If Anyone Builds It, Everyone Dies is, as I suggested above, an attempt to put a respectable face on the fundamental weirdness of Yudkowsky’s commitments. I call those commitments weird not to condemn them, though there’s plenty to criticize, but to suggest how unlikely Yudkowsky’s life and his achievements have been. In a sense, Yudkowsky has successfully midwifed the Singularity—not the technological acceleration of Vernor Vinge’s imagination, but a lexical and conceptual Singularity. The most powerful men in Silicon Valley justify their work in an argot Yudkowsky helped popularize. The military-industrial establishment has poured billions into the field. Huge capital investments are propping up the dream of eliminating pesky human workers from the labor market. Yudkowsky’s fan fictions have increasingly become our society’s operating system. What a nightmare.

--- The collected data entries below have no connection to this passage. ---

Lemma admit_spec o cap fresh sid req s c a s' : admit_turn cap fresh sid req s = (a, s') ->
  rtc (turn_step o) (s, c) (s', c)
  /\ match a with
     | TurnAdmitted tid fp => dget (turn_ledger s') tid = None /\ _active_turn_id s' = None
     | _ => True
     end.
Proof using.
  unfold admit_turn. pose proof (steps_resolve o s c fresh (mr_turn_id req)) as [R _].
  destruct (s_state s); try (by intros [= <- <-]). case_match; [by intros [= <- <-]|].
  destruct (_resolve_turn_id _ _ _) as [[e|tid] s1]; simpl in R; [by intros [= <- <-]|].
  destruct (dget (turn_ledger s1) tid) eqn:G; [case_match; by intros [= <- <-]|].
  destruct (_active_turn_id s1) eqn:A; by intros [= <- <-].
Qed.

Lemma submit_locked_moves o fresh sid req sync : free o w = true ->
  moves t w (submit_locked t o fresh sid req sync w) \/ submit_locked t o fresh sid req sync w = w.
Proof using Ht.
  intros F. unfold submit_locked. destruct (objs w !! o) as [x|] eqn:L; [left|by right].
  destruct (admit_turn _ _ _ _ _) as [a s] eqn:A. destruct (admit_spec o _ _ _ _ _ (calls w) _ _ A) as [R Ha].
  assert (Ch : change t w (update o (fun _ => s) w)).
  { apply change_update. intros y Ly. rewrite Ly in L. injection L as ->. split; [done|]. right.
    by apply (free_owned t o w F). }
  destruct a as [e|r|tid fp].
  - by apply moves_goto.
  - eapply (submitted_moves _ _ _ _ []); [exact Ch|rewrite app_nil_r; reflexivity|constructor].
  - apply moves_goto; [|done|done|].
    + apply change_acquire; [done|by apply free_owned].
    + exists (set_holder (Some t) (on_ctx (fun _ => s) x)). simpl.
      rewrite !list_lookup_alter_eq, L. simpl. destruct Ha. by split_and!.
Qed.

Lemma submit_health_moves o sid tid fp req sync healthy now :
  task_ok t (SubmitHealth o sid tid fp req sync) w ->
  moves t w (submit_health t o sid tid fp req sync healthy now w).
Proof using Ht.
  intros (x & L & Hx & G & A). assert (Ow : owned t o w) by (apply holds_owned; by exists x).
  unfold submit_health. destruct healthy; simpl.
  - eapply (submitted_moves _ _ _ _ [RunStart sid tid req]).
    + apply change_release; [|done].
      transitivity (update o (queue_turn tid fp (messages req) now) w); [|by apply change_view].
      apply (change_update t w o (queue_turn tid fp (messages req) now)). intros y Ly. rewrite Ly in L. injection L as ->.
      split; [apply rtc_once; by constructor|by right; right].
    + unfold pcs. simpl. by rewrite fmap_app.
    + constructor; [by eauto|constructor].
  - destruct (change_backend_error t now w) as [C P]. apply moves_goto; [|done|done|done].
    by apply change_release.
Qed.

Lemma send_moves sid bound sub : moves t w (send_settled t sid bound sub w).
Proof using Ht. unfold send_settled, fail. land. Qed.

Lemma send_locked_moves o sid sub : moves t w (send_locked t o sid sub w) \/ send_locked t o sid sub w = w.
Proof using Ht.
  unfold send_locked, fail. destruct (objs w !! o); [left|by right]. land.
Qed.

Lemma run_start_moves sid tid req : moves t w (run_start t sid tid req w).
Proof using Ht. unfold run_start. case_match; [by apply moves_goto|by apply moves_finally]. Qed.

Lemma run_locked_moves o sid tid req now :
  moves t w (run_locked t o sid tid req now w) \/ run_locked t o sid tid req now w = w.
Proof using Ht.
  unfold run_locked. destruct (objs w !! o) as [x|] eqn:L; [left|by right].
  destruct (dget _ _) as [r|] eqn:G; [case_bool_decide as Q|]; [|by apply moves_finally..].
  apply moves_goto; [|done|done|].
  - eapply change_start; [done|]. unfold ledger_status. by rewrite G, <- Q.
  - simpl. set_solver.
Qed.

Lemma run_settle_moves o sid tid req out now : free o w = true -> task_ok t (RunSettle o sid tid req out) w ->
  moves t w (run_settle t o sid tid req out now w) \/ run_settle t o sid tid req out now w = w.
Proof using Ht.
  simpl. intros F Hs. unfold run_settle. destruct (objs w !! o) as [x|] eqn:L; [left|by right].
  destruct (dget _ _) as [r|] eqn:G; [case_bool_decide as Q|]; [|by apply moves_finally..].
  assert (St : ledger_status (ctx x) tid = Some INFLIGHT) by (unfold ledger_status; by rewrite G, <- Q).
  destruct out as [a|f].
  - apply moves_finally; [|done|done]. apply change_quiet. intros y Ly. rewrite Ly in L. injection L as ->.
    split; [apply rtc_once; by constructor|]. unfold commit_turn. rewrite G.
    eapply (quiet_settle _ _ _ (settle_record COMMITTED (Some a) (error r) now r) G); [by rewrite Q|done].
  - apply moves_goto; [|done|done|].
    + apply change_acquire; [|by apply free_owned]. apply change_quiet. intros y Ly. rewrite Ly in L.
      injection L as ->. apply steps_unknown. eauto.
    + simpl. eapply holds_acquire. simpl. by rewrite list_lookup_alter_eq, L.
Qed.

Lemma run_abort_moves o sid tid f : task_ok t (RunAbort o sid tid f) w -> moves t w (run_abort t o sid tid f w).
Proof using Ht.
  intros T. unfold run_abort. apply moves_goto; [|by case_match|done|by case_match].
  case_match; [by apply change_call|done].
Qed.

Lemma run_health_moves o sid tid f healthy now : task_ok t (RunHealth o sid tid f) w ->
  moves t w (run_health t o sid tid f healthy now w).
Proof using Ht.
  intros T%holds_owned. unfold run_health.
  assert (K : forall b w1, change t w w1 /\ pcs w1 = pcs w ->
    change t w (if b : bool then _mark_backend_error now w1 else w1)
    /\ pcs (if b then _mark_backend_error now w1 else w1) = pcs w).
  { intros [] w1 [C P]; [|done]. destruct (change_backend_error t now w1) as [C' ->].
    split; [by etrans|done]. }
  set (w1 := match _adapter (srv w) with Some _ => _ | None => _ end).
  assert (K1 : change t w w1 /\ pcs w1 = pcs w).
  { subst w1. case_match; [|done]. destruct healthy; [done|]. apply (change_backend_error t now w). }
  destruct (K (fl_process_error f) w1 K1) as [C P]. apply moves_finally; [|done|done]. by apply change_release.
Qed.

Lemma run_interrupted_moves o sid tid now : moves t w (run_interrupted t o sid tid now w).
Proof using Ht.
  unfold run_interrupted. apply moves_finally; [|done|done]. apply change_quiet. intros x _.
  apply steps_interrupted.
Qed.

Lemma run_cancelled_moves p : task_ok t p w -> moves t w (run_cancelled t p w).
Proof using Ht.
  intros T. destruct p; simpl; try (by apply moves_finally); try (by apply moves_goto).
  - apply moves_finally; [|done|done]. by apply change_release, holds_owned.
  - apply moves_finally; [|done|done]. by apply change_release, holds_owned.
Qed.
End Moves.

Section OtherMoves.
Context `{PyText}.
Variables (t : nat) (w : World).
Hypothesis Ht : (t < length (tasks w))%nat.

Lemma on_turn_moves sid tid k : (forall o, moves t w (k o w)) -> moves t w (on_turn t sid tid k w).
Proof using Ht.
  intros K. unfold on_turn, fail. destruct (first_error _); [by apply moves_goto|].
  destruct (found_session sid w); [by apply moves_goto|done].
Qed.

Lemma get_turn_moves sid tid wait : moves t w (get_turn t sid tid wait w).
Proof using Ht. apply on_turn_moves. intros o. unfold fail. land. Qed.

Lemma get_locked_moves o sid tid : moves t w (get_locked t o sid tid w) \/ get_locked t o sid tid w = w.
Proof using Ht. unfold get_locked, fail. destruct (objs w !! o); [left|by right]. land. Qed.

Lemma cancel_turn_moves sid tid : moves t w (cancel_turn t sid tid w).
Proof using Ht. apply on_turn_moves. intros o. by apply moves_goto. Qed.

(** Asking for a task's cancellation shows in none of the views. *)
Lemma change_cancel k : change t w (cancel k w).
Proof using. by apply change_view. Qed.

Lemma change_turn_event w1 sid tid : change t w w1 /\ pcs w1 = pcs w ->
  change t w (set_turn_event sid tid w1) /\ pcs (set_turn_event sid tid w1) = pcs w.
Proof using.
  intros [C P]. destruct (view_turn_event sid tid w1) as (Eo & Ec & Ep). split; [|congruence].
  etrans; [done|]. by apply change_view.
Qed.

Lemma cancel_locked_moves o sid tid now :
  moves t w (cancel_locked t o sid tid now w) \/ cancel_locked t o sid tid now w = w.
Proof using Ht.
  unfold cancel_locked, fail. destruct (objs w !! o) as [x|] eqn:L; [left|by right].
  destruct (dget _ _) as [r|] eqn:G; [|by apply moves_goto].
  destruct (status r) eqn:Q; try (by apply moves_goto).
  - match goal with |- moves _ _ (goto _ _ (set_turn_event _ _ ?w1)) =>
      destruct (change_turn_event w1 sid tid) as [C P] end.
    + split; [|done]. apply change_quiet. intros y Ly. rewrite Ly in L. injection L as ->.
      apply steps_settle; [|by left]. exists QUEUED. unfold ledger_status. by rewrite G; simpl; rewrite Q.
    + by apply moves_goto.
  - set (w1 := match dget (_active_turn_tasks w) sid with Some _ => _ | None => _ end).
    assert (K : change t w w1 /\ pcs w1 = pcs w).
    { subst w1. case_match; [|done]. split; [apply change_cancel|apply pcs_cancel]. }
    destruct K as [C P]. case_match; apply moves_goto; try done.
    etrans; [done|]. by apply change_call.
Qed.

Lemma execute_cmd_moves sid cmd timeout : moves t w (execute_cmd t sid cmd timeout w).
Proof using Ht. unfold execute_cmd, fail. land. Qed.

Lemma cmd_locked_moves o sid : free o w = true ->
  moves t w (cmd_locked t o sid w) \/ cmd_locked t o sid w = w.
Proof using Ht.
  intros F. unfold cmd_locked, fail. destruct (objs w !! o) as [x|] eqn:L; [left|by right].
  case_match; apply moves_goto; try done.
  - apply change_acquire; [done|by apply free_owned].
  - by eapply holds_acquire.
Qed.

Lemma cmd_ended_moves o res now : task_ok t (CmdRun o) w -> moves t w (cmd_ended t o res now w).
Proof using Ht.
  intros T%holds_owned. unfold cmd_ended, fail.
  destruct res; (apply moves_goto; [|done..]); apply change_release; try done.
  apply (change_state t w o s_state).
Qed.

Lemma abort_session_moves sid : moves t w (abort_session t sid w).
Proof using Ht. unfold abort_session, fail. land. Qed.

Lemma abort_entered_moves o sid b : (b = true -> free o w = true) ->
  moves t w (abort_entered t o sid b w) \/ abort_entered t o sid b w = w.
Proof using Ht.
  intros F. unfold abort_entered. destruct (objs w !! o) as [x|] eqn:L; [left|by right].
  set (w1 := match dget (_active_turn_tasks w) sid with Some _ => _ | None => _ end).
  assert (K : change t w w1 /\ pcs w1 = pcs w /\ objs w1 = objs w).
  { subst w1. case_match; [|done]. split_and!; [apply change_cancel|apply pcs_cancel|done]. }
  destruct K as (C & P & Eo). set (w2 := if b then acquire o t w1 else w1).
  assert (K : change t w w2 /\ pcs w2 = pcs w /\ (b = true -> holds t o w2)).
  { subst w2. destruct b; [|done]. split_and!; [|done|].
    - apply change_acquire; [done|]. apply free_owned. by apply F.
    - intros _. eapply holds_acquire. by rewrite Eo. }
  destruct K as (C2 & P2 & H2).
  destruct (s_state (ctx x)); try (by apply moves_goto); fold w2; case_match; apply moves_goto; try done.
  all: try (etrans; [exact C2|by apply change_call]).
  all: destruct b; [|done]; destruct (H2 eq_refl) as (y & Ly & Hy); exists y; done.
Qed.

Lemma abort_finish_moves o sid b now : task_ok t (AbortAdapter o sid b) w ->
  moves t w (abort_finish t o sid b now w) \/ abort_finish t o sid b now w = w.
Proof using Ht.
  intros T. unfold abort_finish. destruct (objs w !! o) as [x|] eqn:L; [left|by right].
  set (w1 := update o _ w).
  assert (K : change t w w1 /\ pcs w1 = pcs w).
  { split; [|done]. apply change_quiet. intros y _. apply steps_abort. }
  clearbody w1. generalize (List.filter (fun kv => is_active (status (snd kv))) (turn_ledger (ctx x))).
  intros l. revert w1 K. induction l as [|kv l IH]; intros w1 K; simpl.
  - destruct K as [C P]. apply moves_goto; try done; destruct b; try done.
    by apply change_release, holds_owned.
  - apply IH. by apply change_turn_event.
Qed.

Lemma shutdown_turns_moves : moves t w (shutdown_turns t w).
Proof using Ht.
  unfold shutdown_turns.
  assert (K : forall l w1, change t w w1 /\ pcs w1 = pcs w ->
    moves t w (goto t ShutdownTurns (foldl (fun w (kv : string * nat) => cancel (snd kv) w) w1 l))).
  { induction l as [|kv l IH]; intros w1 [C P]; simpl; [by apply moves_goto|]. apply IH.
    rewrite pcs_cancel. split; [|done]. etrans; [done|]. by apply change_view. }
  by apply K.
Qed.

Lemma reg_torn_down_moves reset r base_url api_path prompt cfg po id ok now :
  moves t w (reg_torn_down t reset r base_url api_path prompt cfg po id ok now w).
Proof using Ht. unfold reg_torn_down, reg_failed, fail. destruct reset, ok; simpl; apply moves_goto; try done; by apply change_view. Qed.

Lemma reg_locked_moves r base_url api_path prompt cfg po fp :
  moves t w (reg_locked t r base_url api_path prompt cfg po fp w).
Proof using Ht. unfold reg_locked, fail. land. Qed.
End OtherMoves.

Yet—orthodox Jamesonian that I am—I cannot help but see a shining utopian kernel in Yudkowsky’s life and his project. One might fundamentally disagree with everything he believes in and yet notice something remarkable when a self-described “small-l libertarian” finds himself calling for global regulation and state intervention. The utopian secret of Yudkowsky’s oeuvre is something every Science and Technology Studies undergraduate learns in their 101 course: that technology is not guaranteed to make life better, that the way we develop our technology is embedded in our social and political systems, and that if we want a different future, a better future, we should participate together in deciding how that future is shaped.

If Yudkowsky is a glorified writer of fan fiction, perhaps we’re entering a future that will require all of us to join him. To be a citizen of a democratic polity in the age of generative AI might mean that we must also imagine and argue for the futures we want rather than passively accepting the futures Silicon Valley intends to build for us. The question then is not whether AI will kill us, but rather whether we will allow a handful of very wealthy men to decide our shared future from their doom bunkers.

Perhaps, instead, we should claim the right to decide for ourselves.